We also find strong similarities here to those cases in which the government was held to have violated a defendant’s right to due process of law by reneging on a plea bargain agreement. Johnson v. Mabry, 707 F.2d 323 (8th Cir. 1983); Cooper v. United States, 594 F.2d 12 (4th Cir. 1979). If fundamental rights are involved, “it is simply unfair to permit the government in effect to go back on its word.” Johnson v. Mabry, supra at 328. The due process guarantees in both our State and Federal Constitutions were intended to prevent just this kind of official overreaching. We accordingly hold that the trial court erred in failing to suppress the defendant’s statements made in response to the follow-up questioning at his examination on December 3,1981.

The defendant’s other arguments are without merit. He argues first that there was insufficient evidence to support a guilty verdict, even for manslaughter.

“In examining this contention, we will view the evidence in the light most favorable to the prosecution.
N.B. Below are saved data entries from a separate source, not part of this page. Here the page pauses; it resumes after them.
(** A put that fits does all its work but for the last sum. *)
Lemma put_work c key v size now :
  wf c -> 0 <= size < 2 ^ 64 -> size <= max_size_bytes (m_options c) ->
  exists c2 j, let n := next_node c in
    let e := now j + ttl_seconds (m_options c) in
    let c' := mk_cache (<[key := mk_object v size e n n]> (m_cache c2)) ((n, key) :: m_lru_list c2)
      ((n, key) :: m_insertion_list c2) (u64 (m_current_size_bytes c2 + size)) (m_options c) (S n) in
    put c key v size now = (let* _ := expiry_time (now j) (ttl_seconds (m_options c)) in Ret c') /\
    wf c' /\ restricts c c2 /\ m_cache c2 !! key = None /\
    (total (delete key (m_cache c)) + size <= max_size_bytes (m_options c) ->
     m_cache c2 = delete key (m_cache c)) /\
    forall k o, k <> key -> m_cache c !! k = Some o -> m_cache c2 !! k = None ->
      (exists j, m_expiry_time o <= now j) \/
      forall n' k', (n', k') ∈ m_lru_list c2 ->
        [(n', k'); (m_lru_node_ptr o, k)] `sublist_of` m_lru_list c.
Proof.
  intros Hwf Hs Hmax. unfold put. rewrite (proj2 (Z.leb_le _ _)) by done.
  destruct (put_drop c key Hwf) as (c0 & -> & Hwf0 & Hr0 & Hm0). cbn [obind].
  destruct (evict_expired_spec (S (length (m_insertion_list c0))) c0 size now 0 Hwf0)
    as (c1 & k1 & -> & Hwf1 & Hr1 & Hfit1 & Hexp1); [lia|]. cbn [obind].
  assert (Hr01 : restricts c c1) by by etrans.
  destruct (evict_lru_spec (S (length (m_lru_list c1))) c1 size Hwf1)
    as (c2 & ev & -> & Hwf2 & Hr2 & Htb2 & Hev2 & Hfit2); [lia|rewrite (restricts_options _ _ Hr01); lia|].
  assert (Hr02 : restricts c c2) by by etrans. cbn [obind].
  assert (Hnone : m_cache c2 !! key = None).
  { destruct (m_cache c2 !! key) eqn:E; [|done].
    eapply lookup_weaken in E; [|apply (restricts_map c0); by etrans]. by rewrite Hm0, lookup_delete_eq in E. }
  exists c2, k1. cbn zeta. rewrite <- (restricts_next _ _ Hr02), <- (restricts_options _ _ Hr02).
  split_and!; [|by apply wf_insert; rewrite ?(restricts_options _ _ Hr02)|done|done| |].
  - destruct (expiry_time _ _) as [e| | |] eqn:Ee; cbn [obind]; try done. by rewrite (expiry_time_Ret _ _ _ Ee).
  - rewrite (restricts_options _ _ Hr02). intros Hfit. assert (Htb0 : too_big c0 size = false).
    { unfold too_big. rewrite (wf_size _ Hwf0), Hm0, (restricts_options _ _ Hr0).
      pose proof (total_nonneg _ (wf_nonneg _ Hwf0)) as H0. rewrite Hm0 in H0.
      pose proof (wf_bound _ Hwf). rewrite wrap_small by lia. lia. }
    specialize (Hfit1 Htb0). subst c1. specialize (Hfit2 Htb0). by subst c2.
  - intros k o Hne Hk Hn. assert (Hk0 : m_cache c0 !! k = Some o) by (by rewrite Hm0, lookup_delete_ne).
    destruct (m_cache c1 !! k) as [o'|] eqn:Hk1; [|left; by eapply Hexp1].
    right. intros n' k' Hin. assert (o' = o) as ->.
    { eapply lookup_weaken in Hk1; [|apply (restricts_map _ _ Hr1)]. congruence. }
    etrans; [eapply (evicted_order c1 c2); eassumption|apply restricts_lru, Hr01].
Qed.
We will uphold the jury’s verdict unless ‘no rational trier of fact could have found proof of guilt beyond a reasonable doubt.’ Furthermore, circumstantial evidence may be deemed sufficient to support a conviction if it excludes all other rational conclusions.”
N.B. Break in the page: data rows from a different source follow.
Lemma sim_step (Himp : implements) c a ts c' :
  sim c a ts -> step c c' -> exists a' ts', rtc step a a' /\ sim c' a' ts'.
Proof.
  intros [Hc Ha Hal Hi Hh] H. destruct H as [i ps s l f s' p Hp Hf]. destruct a as [qs d0], s as [held d].
  cbn in *. subst ps qs. rewrite list_lookup_fmap in Hp.
  destruct (ts !! i) as [t|] eqn:Ht; [|done]. injection Hp as Hp.
  pose proof (Hal _ _ Ht) as Hat. destruct t as [[a|o k]|rest o k]; [done| |].
  - inversion Hat as [|? ? HP Hk]; subst. cbn in Hp. unfold method in Hp. destruct (early o) as [[l0 out]|] eqn:Ee.
    + injection Hp as <- <-. injection Hf as <- <-. pose proof (early_law Himp _ _ _ _ HP Hi Ee) as Hx.
      exists (abstract <$> <[i := Outside (k out)]> ts, d0), (<[i := Outside (k out)]> ts). split.
      * apply rtc_once. rewrite list_fmap_insert. eapply step_thread; [by rewrite list_lookup_fmap, Ht|].
        cbn. by rewrite Hx.
      * split; cbn; rewrite ?list_fmap_insert; try done; [|by eapply holds_outside].
        apply allowed_insert; [done|]. apply Hk.
    + injection Hp as <- <-. cbn in Hf. destruct held; [done|]. injection Hf as <- <-.
      exists (abstract <$> ts, d0), (<[i := Inside (body o) o k]> ts). split; [done|].
      destruct Hh as [-> Hn]. split; cbn; try done.
      * by rewrite list_fmap_insert.
      * rewrite list_fmap_insert. symmetry. apply list_insert_id. by rewrite list_lookup_fmap, Ht.
      * by apply allowed_insert.
      * exists i, (body o), o, k. split_and!; [by eapply lookup_here|by apply Himp|].
        intros j t [[-> _]|[_ Hj]]%lookup_after Hin; [done|]. by destruct (Hn _ _ Hj).
  - destruct Hat as [HP Hk]. unfold holds in Hh.
    destruct held; [|by destruct (proj2 Hh _ _ Ht)].
    destruct Hh as (h & rest0 & o0 & k0 & Hh & Hr & Hu).
    assert (i = h) as -> by by eapply Hu. rewrite Ht in Hh. injection Hh as <- <- <-.
    destruct rest as [out|l0 g]; injection Hp as <- <-; injection Hf as <- <-.
    + cbn in Hr. exists (abstract <$> <[h := Outside (k out)]> ts, d), (<[h := Outside (k out)]> ts). split.
      * apply rtc_once. rewrite list_fmap_insert. eapply step_thread; [by rewrite list_lookup_fmap, Ht|].
        cbn. by rewrite <- Hr.
      * split; cbn; try done.
        -- by rewrite list_fmap_insert.
        -- apply allowed_insert; [done|]. apply Hk.
        -- pose proof (exec_inv Himp o d0 HP Hi) as Hd. by rewrite <- Hr in Hd.
        -- split; [done|]. intros j t [[_ <-]|[Hj Hj']]%lookup_after; [by intros []|].
           intros Hin. destruct Hj. symmetry. by eapply Hu.
    + exists (abstract <$> ts, d0), (<[h := Inside (g d).2 o k]> ts). split; [done|]. split; cbn; try done.
      * by rewrite list_fmap_insert.
      * rewrite list_fmap_insert. symmetry. apply list_insert_id. by rewrite list_lookup_fmap, Ht.
      * by apply allowed_insert.
      * exists h, (g d).2, o, k. split_and!; [by eapply lookup_here|by rewrite <- Hr|].
        intros j t [[-> _]|[Hj Hj']]%lookup_after Hin; [done|]. by eapply Hu.
Qed.

Lemma sim_steps (Himp : implements) c a ts c' :
  sim c a ts -> rtc step c c' -> exists a' ts', rtc step a a' /\ sim c' a' ts'.
Proof.
  intros Hs H. revert a ts Hs. induction H as [c|c c1 c2 H _ IH]; intros a ts Hs; [by exists a, ts|].
  destruct (sim_step Himp _ _ _ _ Hs H) as (a1 & ts1 & Ha1 & Hs1).
  destruct (IH _ _ Hs1) as (a2 & ts2 & Ha2 & Hs2). exists a2, ts2. split; [by etrans|done].
Qed.

Lemma sim_start (cs : list (client Op Out A)) d :
  Forall (only P) cs -> Inv d -> sim (compile <$> cs, (false, d)) (atomic <$> cs, d) (Outside <$> cs).
Proof.
  intros Hcs Hd. split; cbn; try done; [by rewrite <- list_fmap_compose..| |].
  - intros i t. rewrite list_lookup_fmap. destruct (cs !! i) as [c|] eqn:E; [|done]. intros [= <-].
    apply (Forall_lookup_1 _ _ _ _ Hcs E).
  - split; [done|]. intros i t. rewrite list_lookup_fmap. destruct (cs !! i); [|done]. by intros [= <-] [].
Qed.

Lemma method_act o : exists l f, method o = Act l f.
Proof. unfold method. destruct (early o) as [[l out]|]; eauto. Qed.

Lemma critical_act rest : exists l f, critical rest = Act l f.
Proof. destruct rest; cbn; eauto. Qed.

(** A thread that has its result has it in both machines. *)
Lemma concrete_done t a : concrete t = Done a -> t = Outside (Return a).
Proof.
  destruct t as [[b|o k]|rest o k]; cbn.
  - by intros [= ->].
  - destruct (method_act o) as (l & f & ->). done.
  - destruct (critical_act rest) as (l & f & ->). done.
Qed.

Lemma concrete_all_done (ts : list thread) (results : list A) : concrete <$> ts = Done <$> results -> ts = Outside ∘ Return <$> results.
Proof.
  revert results. induction ts as [|t ts IH]; intros [|r results]; try done. cbn.
  intros [= Ht Hts]. apply concrete_done in Ht as ->. f_equal. by apply IH.
Qed.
State v. Cobb, 123 N.H. 536, 540, 465 A.2d 1203, 1206 (1983) (citations omitted). Viewing all the evidence presented at trial under this test, we conclude that a rational jury could have returned a verdict of guilty either of manslaughter or of second-degree murder.

The alteration of the indictment during trial, deleting a reference to the estimated number of blows inflicted on the deceased, had no effect on the State’s burden of proof; and the State’s failure to establish a precise number of blows had no significant bearing on the sufficiency of its case. See State v. Aldrich, 124 N.H. 43, 51, 466 A.2d 938, 943 (1983).

*363 Nor do we find that the trial court erred in failing to find undue prejudice resulting either from the indictment alteration or from the admission of testimony by the defendant’s wife concerning her filing of a domestic violence petition against her husband. See RSA 173-B:3. While it may certainly be possible for the State to prejudice a jury unduly by alleging unprovable facts in an indictment, only to delete the reference after the jury has heard it, the allegation here was not sufficiently at variance with the evidence to warrant a finding of prosecutorial misconduct. The testimony of defendant’s wife was properly admitted on cross-examination to impeach the credibility of her earlier testimony, on direct examination by defense counsel, that her husband was a loving father. See State v. Doran, 117 N.H. 491, 494, 374 A.2d 950, 952 (1977).

The relief sought by the defendant on this appeal is a new trial. The defendant’s request for a new trial is granted.

Reversed and remanded for new trial.

Souter, J., did not sit; the others concurred.